The investigational treatment REGN5458, a BCMA- and CD3-targeted bispecific monoclonal antibody, demonstrated early, deep, and durable responses in patients with relapsed/refractory multiple myeloma (MM), according to a phase I first-in-human study presented at the ASH Annual Meeting & Exposition.

Enrollment into the phase I portion of the study followed a standard 4+3 dose escalation design. Patients had progressive MM after three or more prior lines of systemic therapy, including a proteasome inhibitor, immunomodulatory agent, and anti‑CD38 antibody. Patients received weekly REGN5458, followed by a maintenance phase administered every two weeks.

As of the June 15, 2020, 45 patients (median age, 64 years; range, 41-81 years) were treated with REGN5458. Patients had received a median of five prior lines of systemic therapy (range, 2-17 therapies), and 32 patients (71.1%) had undergone autologous hematopoietic cell transplantation. Among the cohort, 6.7% were triple-refractory, 33.3% were quadruple-refractory, and 53.3% were penta-refractory.

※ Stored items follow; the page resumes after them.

(** * The Mem0 memory gateway of ProjectZ ([src/mem0_service/main.py])

    A shallow embedding of the six request handlers of the service and of
    the Python values they shuffle between the HTTP layer and the wrapped
    memory engine, followed by the properties the specification states
    about them.

    Layout: Python values and the builtins the handlers use; the engine
    boundary (calls, outcomes, the interaction monad); the handlers, in the
    order of [main.py]; the route table; the module body that starts the
    process; a scripted engine for closed examples; the theorems.

    Left out: CORS, the [uvicorn] entry point, and logging but for the one
    log line whose formatting can raise (line 142: it prints the engine's
    result; the others print a [str] or a [len]). The texts of the builtin
    exceptions are those of CPython 3.11 and later. *)

From Stdlib Require Import ZArith List String Ascii Bool Lia DecimalString.
From Corelib Require Import SpecFloat.
Import ListNotations.
Set Warnings "-register-all".
Local Open Scope string_scope.
Local Open Scope list_scope.

(** ** Python values *)

(** Binary64 numbers, as Python's [float]. The handlers never compute with
    them; they only create them with [float(...)] and pass them on. *)
Definition pyfloat : Type := spec_float.

(** The values that cross the engine boundary. A [dict] is an association
    list in insertion order (the order of iteration); lookup takes the first
    binding of a key. Strings are byte strings. *)
Inductive pyval : Type :=
| PNone
| PBool (b : bool)
| PInt (z : Z)
| PFloat (f : pyfloat)
| PStr (s : string)
| PList (items : list pyval)
| PTuple (items : list pyval)
| PDict (bindings : list (pyval * pyval)).

(** An exception object derived from [Exception]: its class name and the
    text [str(e)] gives. Exits that are not [Exception]s ([SystemExit],
    [KeyboardInterrupt]) are outside the model. *)
Record PyException : Type := mkException
  { exc_class : string;
    exc_str : string }.

(** Computations that may raise: [inl e] is the exception in flight. *)
Definition raising (A : Type) : Type := (PyException + A)%type.

(** The part of the Python runtime that converts between text and values.
    Nothing in the gateway depends on how it does so, hence a parameter:
    [py_repr v] is [repr(v)], which raises on some values (an int of more
    digits than the limit on conversions, a nesting deeper than the
    recursion limit), and [float_of_str s] is [float(s)] for a [str], a
    number or its [ValueError]. *)
Class PyRuntime : Type :=
  { py_repr : pyval -> raising string;
    float_of_str : string -> raising pyfloat }.
(** * simple-blog: a shallow embedding of [main.py]

    The Flask application of [main.py] is embedded as functions over an
    explicit store.  A view function is a computation in a state-and-exception
    monad [App]; the state is the database, the SQLAlchemy unit of work and the
    Flask session, and an exception is a Python exception escaping the view.
    [dispatch] plays the part of Flask: it runs a view and turns its outcome
    into a response.

    What [main.py] imports but does not define is kept abstract in the record
    [Extern]: the validators of the four forms (module [forms]) and the two
    password functions of [werkzeug.security].  Templates are not rendered: a
    page is the template's name with the arguments passed to it.  The database
    is the one [main.py] configures by default, SQLite, where a new row gets
    the next rowid and [ForeignKey] clauses are not enforced.  Matching a URL
    and a method to a rule is left to Flask; the model starts at the function
    the rule registered. *)

From Stdlib Require Import ZArith List String Bool Lia.
Import ListNotations.
Local Open Scope string_scope.
Local Open Scope list_scope.
Local Open Scope Z_scope.

(** ** Table schema (main.py, lines 38-69) *)

(** Primary keys are [db.Integer].  The two foreign keys of a row are nullable
    columns, so they are [option Z]; the text columns are always written with
    a string by this program. *)

Module User.
Record t : Type := mk
  { id : Z;
    email : string;
    name : string;
    password : string }.
End User.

REGN5458 was given at 3 mg to 96 mg over six dose levels. The median duration of follow-up was 2.37 months (range, 0.7-12.3 months).

The most common treatment-related adverse events (AEs) were cytokine release syndrome (CRS; 37.8%), fatigue (17.8%), nausea (17.8%), and myalgias (13.3%). Grade ≥3 treatment-related AEs occurred in 28.9% of patients, the most common of which were anemia (8.9%) and lymphopenia (6.7%). CRS occurred primarily during the initial doses and was grade 1 in most patients (88.2%). Infusion-related reactions occurred in 6.7% of patients, and infection-related AEs occurred in 46.7% of patients, 20% of which were grade ≥3. One patient experienced a grade ≥3 treatment-related neurological event. Four patients discontinued treatment.

One patient had a dose-limiting toxicity due to transient grade 3 liver transaminases associated with CRS. Upon recovery, the patient continued on REGN5458 and has achieved ongoing partial remission.

The objective response rate was 35.6% across all dose levels, reaching 60% in the highest REGN5458 dose cohort. Most responders (81.3%) achieved at least a very-good partial response, and 31.3% had a complete response (CR) or stringent CR. Nearly half of patients (43.8%) had a duration of response (DOR) of four or more months, and 18.8% had a DOR of eight or more months.

Enrollment in the phase I dose escalation portion is ongoing, and the phase II portion of the study is recruiting.